• [Task objective]:
Your output should be the lines of the entries below, exactly, from the first one through the line that holds "match index_byte c s with".

• [Entries provided]:
(* ===== verification/GoURL.v ===== *)
(** * GoURL: [net/url]'s [Parse], [Hostname] and [Port]

    The part of Go's URL parser the modelled code relies on, at the level of
    bytes: scheme, query and fragment cutting, authority, userinfo, host and
    path, with the escapes each of them accepts. *)

From S2P Require Import Prelude GoStrings.

Record url := Url {
  u_scheme : list byte;
  u_opaque : list byte;
  u_user : option (list byte * option (list byte));
  u_host : list byte;
  u_path : list byte;
  u_rawquery : list byte;
  u_forcequery : bool;
  u_fragment : list byte;
}.

Definition is_alpha (b : byte) : bool := byte_in 65 90 b || byte_in 97 122 b.
Definition is_alnum (b : byte) : bool := is_alpha b || is_digit b.
Definition mem_byte (b : byte) (l : list byte) : bool := existsb (byte_eqb b) l.

Definition unhex (b : byte) : option Z :=
  if is_digit b then Some (b2z b - 48)
  else if byte_in 97 102 b then Some (b2z b - 87)
  else if byte_in 65 70 b then Some (b2z b - 55)
  else None.

(** [strings.Cut(s, c)]: before, after, and nothing after when [c] is absent. *)
Definition cut (c : byte) (s : list byte) : list byte * list byte :=
  match index_byte c s with
  | Some i => (take i s, drop (i + 1) s)
  | None => (s, [])
  end.

(** ** Escapes *)

Inductive esc_mode := EncodeHost | EncodeZone | EncodePath | EncodeUser | EncodeFragment.

(** [shouldEscape(c, encodeHost)], the same for [encodeZone]. *)
Definition should_escape_host (b : byte) : bool :=
  negb (is_alnum b || mem_byte b (s2b "!$&'()*+,;=:[]<>-_.~") || byte_eqb b x22).

Definition esc_checks_host (m : esc_mode) : bool :=
  match m with EncodeHost | EncodeZone => true | _ => false end.

Fixpoint unescape (m : esc_mode) (s : list byte) : option (list byte) :=
  match s with
  | [] => Some []
  | b0 :: r =>
      if byte_eqb b0 x25 then
        match r with
        | b1 :: b2 :: r' =>
            match unhex b1, unhex b2 with
            | Some h1, Some h2 =>
                let v := z2b (16 * h1 + h2) in
                let is25 := byte_eqb b1 x32 && byte_eqb b2 x35 in
                let bad := match m with
                           | EncodeHost => (h1 <? 8) && negb is25
                           | EncodeZone => negb is25 && negb (byte_eqb v x20) && should_escape_host v
                           | _ => false
                           end in
                if bad then None else (v ::.) <$> unescape m r'
            | _, _ => None
            end
        | _ => None
        end
      else if esc_checks_host m && (b2z b0 <? 128) && should_escape_host b0 then None
      else (b0 ::.) <$> unescape m r
  end.

(** ** Authority *)

Definition validOptionalPort (p : list byte) : bool :=
  match p with
  | [] => true
  | c :: ds => byte_eqb c x3a && forallb is_digit ds
  end.

Definition last_index (c : byte) (s : list byte) : option nat :=
  (fun k => (length s - 1 - k)%nat) <$> index_byte c (rev s).

Fixpoint index_sub (sub s : list byte) : option nat :=
  if has_prefix sub s then Some O
  else match s with [] => None | _ :: r => S <$> index_sub sub r end.

Definition parseHost (host : list byte) : option (list byte) :=
  if has_prefix [x5b] host then
    match last_index x5d host with
    | None => None
    | Some i =>
        if negb (validOptionalPort (drop (i + 1) host)) then None
        else match index_sub (s2b "%25") (take i host) with
             | Some zone =>
                 h1 ← unescape EncodeHost (take zone host);
                 h2 ← unescape EncodeZone (drop zone (take i host));
                 h3 ← unescape EncodeHost (drop i host);
                 Some (h1 ++ h2 ++ h3)
             | None => unescape EncodeHost host
             end
    end
  else match last_index x3a host with
       | Some i => if negb (validOptionalPort (drop i host)) then None else unescape EncodeHost host
       | None => unescape EncodeHost host
       end.

Definition validUserinfo (s : list byte) : bool :=
  forallb (fun b => is_alnum b || mem_byte b (s2b "-._:~!$&'()*+,;=%@")) s.

Definition parseAuthority (a : list byte) : option (option (list byte * option (list byte)) * list byte) :=
  match last_index x40 a with
  | None => host ← parseHost a; Some (None, host)
  | Some i =>
      host ← parseHost (drop (i + 1) a);
      let userinfo := take i a in
      if negb (validUserinfo userinfo) then None
      else match index_byte x3a userinfo with
           | None => name ← unescape EncodeUser userinfo; Some (Some (name, None), host)
           | Some k =>
               name ← unescape EncodeUser (take k userinfo);
               pass ← unescape EncodeUser (drop (k + 1) userinfo);
               Some (Some (name, Some pass), host)
           end
  end.

(** ** The parser *)

(** [getScheme]: [None] is an error; otherwise the scheme and the rest. *)
Fixpoint get_scheme (pre s : list byte) (whole : list byte) : option (list byte * list byte) :=
  match s with
  | [] => Some ([], whole)
  | c :: r =>
      if is_alpha c then get_scheme (pre ++ [c]) r whole
      else if is_digit c || mem_byte c [x2b; x2d; x2e] then
        match pre with [] => Some ([], whole) | _ => get_scheme (pre ++ [c]) r whole end
      else if byte_eqb c x3a then
        match pre with [] => None | _ => Some (pre, r) end
      else Some ([], whole)
  end.

Definition has_ctl (s : list byte) : bool := existsb (fun b => (b2z b <? 32) || (b2z b =? 127)) s.

Definition count_byte (c : byte) (s : list byte) : nat := length (filter (fun b => b = c) s).

Definition parse_nofrag (raw : list byte) : option url :=
  if has_ctl raw then None
  else if bool_decide (raw = [x2a]) then Some (Url [] [] None [] [x2a] [] false [])
  else
    sr ← get_scheme [] raw raw;
    let scheme := lower_byte <$> fst sr in
    let rest0 := snd sr in
    let force := has_prefix [x3f] (rev rest0) && Nat.eqb (count_byte x3f rest0) 1 in
    let '(rest, query) :=
      if force then (take (length rest0 - 1) rest0, []) else cut x3f rest0 in
    if negb (has_prefix [x2f] rest) && negb (bool_decide (scheme = [])) then
      Some (Url scheme rest None [] [] query force [])
    else if negb (has_prefix [x2f] rest) && contains_byte x3a (fst (cut x2f rest)) then None
    else
      if (negb (bool_decide (scheme = [])) || negb (has_prefix (s2b "///") rest)) && has_prefix (s2b "//") rest then
        let after := drop 2 rest in
        let '(authority, path) :=
          match index_byte x2f after with
          | Some i => (take i after, drop i after)
          | None => (after, [])
          end in
        uh ← parseAuthority authority;
        p ← unescape EncodePath path;
        Some (Url scheme [] (fst uh) (snd uh) p query force [])
      else
        p ← unescape EncodePath rest;
        Some (Url scheme [] None [] p query force []).

Definition url_Parse (raw : list byte) : option url :=
  let '(u, frag) := cut x23 raw in
  r ← parse_nofrag u;
  match frag with
  | [] => Some r
  | _ => f ← unescape EncodeFragment frag; Some {| r with u_fragment := f |}
  end.

(** ** [Hostname] and [Port] *)

Definition url_splitHostPort (hostPort : list byte) : list byte * list byte :=
  let '(host, port) :=
    match last_index x3a hostPort with
    | Some colon =>
        if validOptionalPort (drop colon hostPort)
        then (take colon hostPort, drop (colon + 1) hostPort) else (hostPort, [])
    | None => (hostPort, [])
    end in
  if has_prefix [x5b] host && has_prefix [x5d] (rev host)
  then (drop 1 (take (length host - 1) host), port)
  else (host, port).

Definition url_Hostname (u : url) : list byte := fst (url_splitHostPort (u_host u)).
Definition url_Port (u : url) : list byte := snd (url_splitHostPort (u_host u)).

(** An accepted host is a concatenation of bytes that [encodeHost] or
    [encodeZone] allow: in particular it holds no slash, question mark, number
    sign, at sign, backslash or control byte. *)
Definition host_byte (b : byte) : bool :=
  (128 <=? b2z b) || negb (should_escape_host b) || byte_eqb b x25 || byte_eqb b x20.

Lemma unescape_host_bytes m s t :
  esc_checks_host m = true -> unescape m s = Some t -> forallb host_byte t = true.
Proof.
  intros Hm. revert t. induction s as [s IH] using (induction_ltof1 _ (@length byte)). unfold ltof in IH.
  intros t. destruct s as [|b0 r]; simpl; [by intros [= <-]|].
  destruct (byte_eqb b0 x25) eqn:E25.
  - destruct r as [|b1 [|b2 r']]; try done.
    destruct (unhex b1) as [h1|] eqn:E1; [|done]. destruct (unhex b2) as [h2|] eqn:E2; [|done].
    case_match eqn:Hbad; [done|]. intros (u & Hu & ->)%fmap_Some.
    simpl. apply andb_true_iff. split; [|eapply IH; [|exact Hu]; simpl; lia].
    unfold host_byte. destruct m; try done; simpl in Hbad.
    + apply andb_false_iff in Hbad as [Hh|H25].
      * assert (Hr : 0 <= h2 < 16 /\ h1 < 16).
        { unfold unhex, is_digit, byte_in in E1, E2. split; [revert E2|revert E1]; clear;
          repeat case_match; intros; simplify_eq; lia. }
        rewrite b2z_z2b, Z.mod_small by lia.
        destruct (Z.leb_spec 128 (16 * h1 + h2)); [done|lia].
      * apply negb_false_iff, andb_true_iff in H25 as [->%byte_eqb_eq ->%byte_eqb_eq].
        vm_compute in E1, E2. simplify_eq. by vm_compute.
    + apply andb_false_iff in Hbad as [Hx|Hx].
      * apply andb_false_iff in Hx as [H25|Hv].
        -- apply negb_false_iff, andb_true_iff in H25 as [->%byte_eqb_eq ->%byte_eqb_eq].
           vm_compute in E1, E2. simplify_eq. by vm_compute.
        -- apply negb_false_iff in Hv. rewrite Hv. by rewrite !orb_true_r.
      * rewrite Hx. simpl. by rewrite orb_true_r.
  - rewrite Hm. simpl. case_match eqn:Hc; [done|]. intros (u & Hu & ->)%fmap_Some. simpl.
    apply andb_true_iff. split; [|eapply IH; [|exact Hu]; simpl; lia].
    unfold host_byte. apply andb_false_iff in Hc as [Hc|Hc].
    + destruct (Z.leb_spec 128 (b2z b0)); [done|]. apply Z.ltb_ge in Hc. lia.
    + rewrite Hc. simpl. by rewrite orb_true_r.
Qed.

Lemma forallb_app_true {A} (f : A -> bool) a b :
  forallb f a = true -> forallb f b = true -> forallb f (a ++ b) = true.
Proof. intros. rewrite forallb_app. by apply andb_true_iff. Qed.

Lemma parseHost_bytes h t : parseHost h = Some t -> forallb host_byte t = true.
Proof.
  assert (Hu : forall s, unescape EncodeHost s = Some t -> forallb host_byte t = true)
    by (intros s; by apply unescape_host_bytes).
  unfold parseHost. intros H. repeat case_match; simplify_eq/=; try (by eapply Hu).
  apply bind_Some in H as (h1 & Ha & H). apply bind_Some in H as (h2 & Hb & H).
  apply bind_Some in H as (h3 & Hc & [= <-]).
  apply forallb_app_true; [|apply forallb_app_true];
    (eapply unescape_host_bytes; [|eassumption]; done).
Qed.

Lemma parseAuthority_host a o h : parseAuthority a = Some (o, h) -> forallb host_byte h = true.
Proof.
  unfold parseAuthority. intros H. repeat case_match;
  repeat match goal with H : (_ ≫= _) = Some _ |- _ => apply bind_Some in H as (? & ? & H) end;
  repeat case_match;
  repeat match goal with H : (_ ≫= _) = Some _ |- _ => apply bind_Some in H as (? & ? & H) end;
  simplify_eq; eauto using parseHost_bytes.
Qed.

Lemma url_Parse_host raw u : url_Parse raw = Some u -> forallb host_byte (u_host u) = true.
Proof.
  assert (Hn : forall v r, parse_nofrag v = Some r -> forallb host_byte (u_host r) = true).
  { intros v r. unfold parse_nofrag. intros H.
    case_match; [done|]. case_match; [by simplify_eq|].
    apply bind_Some in H as ([sc rest0] & _ & H). cbv zeta in H. case_match.
    do 2 (case_match; [by simplify_eq|]). case_match.
    - case_match. apply bind_Some in H as ([o h] & Ha & H). apply bind_Some in H as (? & _ & [= <-]).
      simpl. by eapply parseAuthority_host.
    - apply bind_Some in H as (? & _ & [= <-]). done. }
  unfold url_Parse. destruct (cut x23 raw) as [v f]. intros (r & Hr & H)%bind_Some.
  destruct f; [simplify_eq; eauto|].
  apply bind_Some in H as (? & _ & [= <-]). simpl. eauto.
Qed.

• [The completed task]:
(* ===== verification/GoURL.v ===== *)
(** * GoURL: [net/url]'s [Parse], [Hostname] and [Port]

    The part of Go's URL parser the modelled code relies on, at the level of
    bytes: scheme, query and fragment cutting, authority, userinfo, host and
    path, with the escapes each of them accepts. *)

From S2P Require Import Prelude GoStrings.

Record url := Url {
  u_scheme : list byte;
  u_opaque : list byte;
  u_user : option (list byte * option (list byte));
  u_host : list byte;
  u_path : list byte;
  u_rawquery : list byte;
  u_forcequery : bool;
  u_fragment : list byte;
}.

Definition is_alpha (b : byte) : bool := byte_in 65 90 b || byte_in 97 122 b.
Definition is_alnum (b : byte) : bool := is_alpha b || is_digit b.
Definition mem_byte (b : byte) (l : list byte) : bool := existsb (byte_eqb b) l.

Definition unhex (b : byte) : option Z :=
  if is_digit b then Some (b2z b - 48)
  else if byte_in 97 102 b then Some (b2z b - 87)
  else if byte_in 65 70 b then Some (b2z b - 55)
  else None.

(** [strings.Cut(s, c)]: before, after, and nothing after when [c] is absent. *)
Definition cut (c : byte) (s : list byte) : list byte * list byte :=
  match index_byte c s with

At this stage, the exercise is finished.